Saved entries
:::::
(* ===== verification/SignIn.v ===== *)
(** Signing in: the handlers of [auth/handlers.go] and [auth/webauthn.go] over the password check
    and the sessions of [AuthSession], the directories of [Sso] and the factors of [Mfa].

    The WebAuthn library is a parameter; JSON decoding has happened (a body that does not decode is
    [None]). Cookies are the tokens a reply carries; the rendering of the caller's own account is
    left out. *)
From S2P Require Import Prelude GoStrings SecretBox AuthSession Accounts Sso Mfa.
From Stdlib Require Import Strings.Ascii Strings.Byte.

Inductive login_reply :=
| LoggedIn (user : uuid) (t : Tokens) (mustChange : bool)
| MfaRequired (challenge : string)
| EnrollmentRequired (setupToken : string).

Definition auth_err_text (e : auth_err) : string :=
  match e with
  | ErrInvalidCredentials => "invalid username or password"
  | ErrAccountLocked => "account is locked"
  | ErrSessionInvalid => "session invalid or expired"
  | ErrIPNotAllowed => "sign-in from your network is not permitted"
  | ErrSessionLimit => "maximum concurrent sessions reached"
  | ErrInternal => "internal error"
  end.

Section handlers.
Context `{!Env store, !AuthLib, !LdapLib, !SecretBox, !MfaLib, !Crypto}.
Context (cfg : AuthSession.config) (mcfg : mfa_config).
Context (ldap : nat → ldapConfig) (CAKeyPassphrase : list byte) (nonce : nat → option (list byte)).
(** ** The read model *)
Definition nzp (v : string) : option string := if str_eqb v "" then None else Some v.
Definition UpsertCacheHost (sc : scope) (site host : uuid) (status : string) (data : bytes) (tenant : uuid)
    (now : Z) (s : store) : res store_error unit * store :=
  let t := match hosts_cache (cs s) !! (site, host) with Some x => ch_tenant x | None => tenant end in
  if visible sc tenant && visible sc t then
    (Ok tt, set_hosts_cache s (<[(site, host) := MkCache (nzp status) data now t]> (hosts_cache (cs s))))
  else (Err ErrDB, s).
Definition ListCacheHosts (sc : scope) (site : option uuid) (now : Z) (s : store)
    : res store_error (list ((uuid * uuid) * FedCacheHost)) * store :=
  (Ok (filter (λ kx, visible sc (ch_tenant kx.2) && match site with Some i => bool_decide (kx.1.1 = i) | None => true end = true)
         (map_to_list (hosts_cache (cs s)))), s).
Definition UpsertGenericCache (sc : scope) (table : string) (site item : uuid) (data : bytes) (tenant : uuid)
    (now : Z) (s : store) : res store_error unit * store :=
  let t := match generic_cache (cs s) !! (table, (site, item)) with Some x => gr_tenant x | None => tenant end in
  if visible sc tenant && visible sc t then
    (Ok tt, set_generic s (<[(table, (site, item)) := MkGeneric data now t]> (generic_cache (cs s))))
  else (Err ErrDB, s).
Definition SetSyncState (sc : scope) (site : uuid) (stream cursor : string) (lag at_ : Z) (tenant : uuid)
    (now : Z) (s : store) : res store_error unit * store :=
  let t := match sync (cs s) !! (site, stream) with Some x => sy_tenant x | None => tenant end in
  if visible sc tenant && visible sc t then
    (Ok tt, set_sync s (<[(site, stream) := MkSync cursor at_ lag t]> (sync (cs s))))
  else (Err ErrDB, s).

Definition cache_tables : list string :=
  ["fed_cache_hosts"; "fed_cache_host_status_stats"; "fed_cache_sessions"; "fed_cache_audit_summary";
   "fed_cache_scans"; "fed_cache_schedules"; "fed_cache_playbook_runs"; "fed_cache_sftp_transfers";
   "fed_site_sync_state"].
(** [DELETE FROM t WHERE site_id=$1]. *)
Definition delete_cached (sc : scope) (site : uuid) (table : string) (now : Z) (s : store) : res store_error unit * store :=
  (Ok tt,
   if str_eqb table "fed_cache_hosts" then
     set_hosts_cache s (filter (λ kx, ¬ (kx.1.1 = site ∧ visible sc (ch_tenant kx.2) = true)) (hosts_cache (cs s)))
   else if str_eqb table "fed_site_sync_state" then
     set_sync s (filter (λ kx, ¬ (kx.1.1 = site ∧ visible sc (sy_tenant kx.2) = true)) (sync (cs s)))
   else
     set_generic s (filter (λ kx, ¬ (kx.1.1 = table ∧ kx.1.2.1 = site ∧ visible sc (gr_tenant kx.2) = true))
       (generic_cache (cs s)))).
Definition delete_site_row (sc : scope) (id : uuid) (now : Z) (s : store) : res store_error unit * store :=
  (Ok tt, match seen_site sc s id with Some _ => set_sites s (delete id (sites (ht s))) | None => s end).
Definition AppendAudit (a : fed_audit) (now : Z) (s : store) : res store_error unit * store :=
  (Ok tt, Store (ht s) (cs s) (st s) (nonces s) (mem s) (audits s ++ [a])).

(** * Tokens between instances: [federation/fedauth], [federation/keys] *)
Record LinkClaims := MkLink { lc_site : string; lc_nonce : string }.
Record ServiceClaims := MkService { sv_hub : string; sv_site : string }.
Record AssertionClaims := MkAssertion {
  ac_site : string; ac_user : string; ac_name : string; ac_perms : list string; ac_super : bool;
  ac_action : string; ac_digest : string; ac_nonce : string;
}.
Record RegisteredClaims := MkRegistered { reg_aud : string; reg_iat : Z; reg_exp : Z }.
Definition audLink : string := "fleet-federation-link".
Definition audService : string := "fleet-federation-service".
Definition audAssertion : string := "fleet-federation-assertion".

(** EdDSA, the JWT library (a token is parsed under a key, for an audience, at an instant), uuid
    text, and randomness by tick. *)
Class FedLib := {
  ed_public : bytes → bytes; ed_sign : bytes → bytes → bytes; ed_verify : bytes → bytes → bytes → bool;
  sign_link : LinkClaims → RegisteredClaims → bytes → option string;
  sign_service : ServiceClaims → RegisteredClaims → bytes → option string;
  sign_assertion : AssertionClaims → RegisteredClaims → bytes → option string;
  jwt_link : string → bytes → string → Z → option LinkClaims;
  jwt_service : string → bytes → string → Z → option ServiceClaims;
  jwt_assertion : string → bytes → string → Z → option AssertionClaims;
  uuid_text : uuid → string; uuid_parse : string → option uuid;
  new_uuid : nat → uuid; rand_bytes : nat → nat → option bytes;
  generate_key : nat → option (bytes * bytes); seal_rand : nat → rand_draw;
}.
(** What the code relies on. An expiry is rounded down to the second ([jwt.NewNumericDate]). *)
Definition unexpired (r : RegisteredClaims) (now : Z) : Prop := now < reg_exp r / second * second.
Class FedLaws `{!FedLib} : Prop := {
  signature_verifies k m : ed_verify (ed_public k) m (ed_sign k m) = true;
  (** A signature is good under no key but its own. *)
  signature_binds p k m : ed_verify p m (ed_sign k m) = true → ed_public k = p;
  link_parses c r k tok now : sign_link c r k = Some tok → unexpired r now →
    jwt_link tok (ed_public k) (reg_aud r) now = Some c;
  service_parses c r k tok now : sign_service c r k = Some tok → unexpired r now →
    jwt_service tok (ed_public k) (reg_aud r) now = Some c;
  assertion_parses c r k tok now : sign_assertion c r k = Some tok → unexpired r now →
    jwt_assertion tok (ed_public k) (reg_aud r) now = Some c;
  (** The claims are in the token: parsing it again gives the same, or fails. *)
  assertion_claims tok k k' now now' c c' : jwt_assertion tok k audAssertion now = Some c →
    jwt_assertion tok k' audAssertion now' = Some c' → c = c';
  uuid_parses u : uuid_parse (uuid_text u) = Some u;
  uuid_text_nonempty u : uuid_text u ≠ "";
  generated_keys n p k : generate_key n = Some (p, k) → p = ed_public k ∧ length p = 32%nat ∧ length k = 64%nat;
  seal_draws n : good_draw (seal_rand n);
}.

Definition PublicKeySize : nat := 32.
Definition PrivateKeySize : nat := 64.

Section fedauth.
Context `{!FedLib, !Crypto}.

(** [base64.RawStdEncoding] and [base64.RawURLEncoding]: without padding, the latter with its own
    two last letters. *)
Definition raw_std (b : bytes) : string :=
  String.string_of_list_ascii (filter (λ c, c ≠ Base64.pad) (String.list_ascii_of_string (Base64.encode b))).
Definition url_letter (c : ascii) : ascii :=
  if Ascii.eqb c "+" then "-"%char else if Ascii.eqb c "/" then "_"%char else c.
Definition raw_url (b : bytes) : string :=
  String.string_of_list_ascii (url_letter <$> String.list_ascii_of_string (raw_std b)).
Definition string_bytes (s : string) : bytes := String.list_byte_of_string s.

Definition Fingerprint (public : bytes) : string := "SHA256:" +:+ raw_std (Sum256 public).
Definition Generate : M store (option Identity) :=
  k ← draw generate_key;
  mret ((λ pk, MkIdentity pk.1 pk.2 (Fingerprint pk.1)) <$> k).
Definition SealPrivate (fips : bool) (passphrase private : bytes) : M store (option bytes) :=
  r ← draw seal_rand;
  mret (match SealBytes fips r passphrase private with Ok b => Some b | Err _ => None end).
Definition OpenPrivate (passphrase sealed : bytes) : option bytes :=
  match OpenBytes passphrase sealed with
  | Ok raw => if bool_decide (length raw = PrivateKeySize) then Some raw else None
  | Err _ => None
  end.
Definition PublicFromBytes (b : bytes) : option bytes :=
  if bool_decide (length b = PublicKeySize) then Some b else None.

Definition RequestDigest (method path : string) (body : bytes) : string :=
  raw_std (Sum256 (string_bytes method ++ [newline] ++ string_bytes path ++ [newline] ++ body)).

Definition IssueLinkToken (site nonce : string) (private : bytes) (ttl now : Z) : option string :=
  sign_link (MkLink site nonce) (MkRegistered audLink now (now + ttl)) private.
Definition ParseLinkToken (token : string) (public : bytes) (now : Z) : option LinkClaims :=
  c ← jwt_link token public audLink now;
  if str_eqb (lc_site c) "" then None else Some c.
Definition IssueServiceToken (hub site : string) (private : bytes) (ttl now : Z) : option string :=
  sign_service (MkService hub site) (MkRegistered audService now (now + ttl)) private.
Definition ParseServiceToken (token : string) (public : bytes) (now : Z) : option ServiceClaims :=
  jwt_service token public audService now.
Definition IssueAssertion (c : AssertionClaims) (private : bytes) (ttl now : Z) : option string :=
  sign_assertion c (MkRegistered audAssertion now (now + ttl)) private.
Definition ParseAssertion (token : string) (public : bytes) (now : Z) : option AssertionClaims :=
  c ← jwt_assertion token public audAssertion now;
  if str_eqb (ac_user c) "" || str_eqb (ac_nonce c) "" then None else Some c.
:::::
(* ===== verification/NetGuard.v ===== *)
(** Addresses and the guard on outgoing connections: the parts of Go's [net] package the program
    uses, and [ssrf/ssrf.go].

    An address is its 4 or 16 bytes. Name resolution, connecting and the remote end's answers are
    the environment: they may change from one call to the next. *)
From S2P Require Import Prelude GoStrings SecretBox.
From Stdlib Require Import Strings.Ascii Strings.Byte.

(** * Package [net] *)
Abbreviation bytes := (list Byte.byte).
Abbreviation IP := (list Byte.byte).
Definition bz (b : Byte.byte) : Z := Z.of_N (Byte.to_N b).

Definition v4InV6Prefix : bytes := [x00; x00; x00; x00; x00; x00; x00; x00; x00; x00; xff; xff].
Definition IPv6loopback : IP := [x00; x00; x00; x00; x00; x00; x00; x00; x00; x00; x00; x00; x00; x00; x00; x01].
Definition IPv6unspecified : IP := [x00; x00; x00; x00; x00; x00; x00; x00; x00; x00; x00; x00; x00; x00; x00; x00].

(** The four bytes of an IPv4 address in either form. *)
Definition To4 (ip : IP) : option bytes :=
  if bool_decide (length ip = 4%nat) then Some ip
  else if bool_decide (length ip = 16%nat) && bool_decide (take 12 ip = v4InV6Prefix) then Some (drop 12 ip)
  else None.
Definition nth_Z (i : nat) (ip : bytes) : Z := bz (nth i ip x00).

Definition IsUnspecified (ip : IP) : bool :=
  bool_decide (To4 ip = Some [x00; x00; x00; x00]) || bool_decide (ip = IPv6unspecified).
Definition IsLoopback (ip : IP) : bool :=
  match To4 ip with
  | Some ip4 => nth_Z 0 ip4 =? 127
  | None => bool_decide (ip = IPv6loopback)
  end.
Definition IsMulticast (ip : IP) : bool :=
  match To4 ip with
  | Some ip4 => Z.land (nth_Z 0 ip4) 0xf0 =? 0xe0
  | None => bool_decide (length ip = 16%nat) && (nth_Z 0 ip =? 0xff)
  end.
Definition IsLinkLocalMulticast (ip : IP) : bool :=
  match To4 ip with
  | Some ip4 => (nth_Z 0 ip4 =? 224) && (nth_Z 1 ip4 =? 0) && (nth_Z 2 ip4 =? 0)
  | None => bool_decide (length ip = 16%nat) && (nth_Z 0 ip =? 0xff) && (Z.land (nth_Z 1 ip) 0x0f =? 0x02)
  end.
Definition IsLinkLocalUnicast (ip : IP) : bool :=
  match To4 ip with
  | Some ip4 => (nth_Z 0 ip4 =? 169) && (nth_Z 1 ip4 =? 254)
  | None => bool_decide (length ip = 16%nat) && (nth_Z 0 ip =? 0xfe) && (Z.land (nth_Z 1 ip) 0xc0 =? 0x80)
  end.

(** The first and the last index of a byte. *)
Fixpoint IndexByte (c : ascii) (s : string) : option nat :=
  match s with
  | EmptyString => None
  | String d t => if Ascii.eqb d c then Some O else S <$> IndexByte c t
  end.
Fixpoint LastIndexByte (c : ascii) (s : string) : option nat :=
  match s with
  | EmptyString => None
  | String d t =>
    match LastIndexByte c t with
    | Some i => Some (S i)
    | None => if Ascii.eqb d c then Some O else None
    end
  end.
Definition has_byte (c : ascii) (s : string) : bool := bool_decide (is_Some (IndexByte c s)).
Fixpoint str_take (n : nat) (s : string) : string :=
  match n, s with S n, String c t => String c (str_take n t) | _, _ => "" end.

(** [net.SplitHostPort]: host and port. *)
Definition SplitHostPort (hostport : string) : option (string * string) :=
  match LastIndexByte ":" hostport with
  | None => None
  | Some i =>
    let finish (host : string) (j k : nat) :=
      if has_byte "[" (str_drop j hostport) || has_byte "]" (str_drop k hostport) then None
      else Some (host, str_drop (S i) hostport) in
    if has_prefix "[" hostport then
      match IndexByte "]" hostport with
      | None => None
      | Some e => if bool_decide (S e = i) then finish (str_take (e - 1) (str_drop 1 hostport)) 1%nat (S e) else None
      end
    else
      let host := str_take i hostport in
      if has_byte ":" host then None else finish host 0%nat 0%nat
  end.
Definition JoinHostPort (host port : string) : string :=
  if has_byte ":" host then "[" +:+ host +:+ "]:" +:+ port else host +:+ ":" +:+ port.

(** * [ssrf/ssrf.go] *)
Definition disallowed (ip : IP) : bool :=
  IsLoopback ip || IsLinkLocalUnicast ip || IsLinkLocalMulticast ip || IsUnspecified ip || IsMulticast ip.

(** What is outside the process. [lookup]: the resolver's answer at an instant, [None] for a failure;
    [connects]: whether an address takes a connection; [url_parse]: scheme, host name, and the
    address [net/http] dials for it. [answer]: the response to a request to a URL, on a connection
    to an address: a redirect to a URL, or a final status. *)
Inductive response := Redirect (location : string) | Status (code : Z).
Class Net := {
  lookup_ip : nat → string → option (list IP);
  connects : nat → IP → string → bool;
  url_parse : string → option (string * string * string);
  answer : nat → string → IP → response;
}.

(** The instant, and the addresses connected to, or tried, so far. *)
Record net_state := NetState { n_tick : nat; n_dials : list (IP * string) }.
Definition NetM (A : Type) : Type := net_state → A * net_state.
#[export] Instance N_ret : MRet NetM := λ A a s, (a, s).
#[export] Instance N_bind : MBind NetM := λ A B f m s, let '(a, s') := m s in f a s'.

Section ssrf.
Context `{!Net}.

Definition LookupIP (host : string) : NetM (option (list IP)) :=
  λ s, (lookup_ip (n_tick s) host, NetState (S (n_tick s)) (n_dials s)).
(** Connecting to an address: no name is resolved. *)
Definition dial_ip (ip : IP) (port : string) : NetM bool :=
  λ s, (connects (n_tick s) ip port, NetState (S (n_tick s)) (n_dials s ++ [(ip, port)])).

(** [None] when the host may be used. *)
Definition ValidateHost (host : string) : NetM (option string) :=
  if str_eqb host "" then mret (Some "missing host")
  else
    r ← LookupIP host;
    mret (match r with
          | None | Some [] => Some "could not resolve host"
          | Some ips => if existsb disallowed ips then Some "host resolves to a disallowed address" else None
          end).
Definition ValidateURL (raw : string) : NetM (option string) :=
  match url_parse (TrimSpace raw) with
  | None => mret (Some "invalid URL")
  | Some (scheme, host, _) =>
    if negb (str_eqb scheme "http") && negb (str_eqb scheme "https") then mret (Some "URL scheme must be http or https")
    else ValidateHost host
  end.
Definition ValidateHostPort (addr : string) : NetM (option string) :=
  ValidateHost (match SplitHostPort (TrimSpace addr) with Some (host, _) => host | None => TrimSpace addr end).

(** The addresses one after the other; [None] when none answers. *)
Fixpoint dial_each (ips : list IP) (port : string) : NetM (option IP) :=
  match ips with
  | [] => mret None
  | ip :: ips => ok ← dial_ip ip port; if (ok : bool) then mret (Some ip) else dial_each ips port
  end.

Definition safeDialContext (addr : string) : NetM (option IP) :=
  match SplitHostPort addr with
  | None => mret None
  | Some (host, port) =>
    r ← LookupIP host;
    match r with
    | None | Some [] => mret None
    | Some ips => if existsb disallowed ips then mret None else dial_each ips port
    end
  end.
:::::
TASK ITEM:
Output the lines above exactly, but only those between the line holding "#[export] Instance N_bind" and the line holding "mret (match r with", inclusive.

EXPECTED ANSWER:
#[export] Instance N_bind : MBind NetM := λ A B f m s, let '(a, s') := m s in f a s'.

Section ssrf.
Context `{!Net}.

Definition LookupIP (host : string) : NetM (option (list IP)) :=
  λ s, (lookup_ip (n_tick s) host, NetState (S (n_tick s)) (n_dials s)).
(** Connecting to an address: no name is resolved. *)
Definition dial_ip (ip : IP) (port : string) : NetM bool :=
  λ s, (connects (n_tick s) ip port, NetState (S (n_tick s)) (n_dials s ++ [(ip, port)])).

(** [None] when the host may be used. *)
Definition ValidateHost (host : string) : NetM (option string) :=
  if str_eqb host "" then mret (Some "missing host")
  else
    r ← LookupIP host;
    mret (match r with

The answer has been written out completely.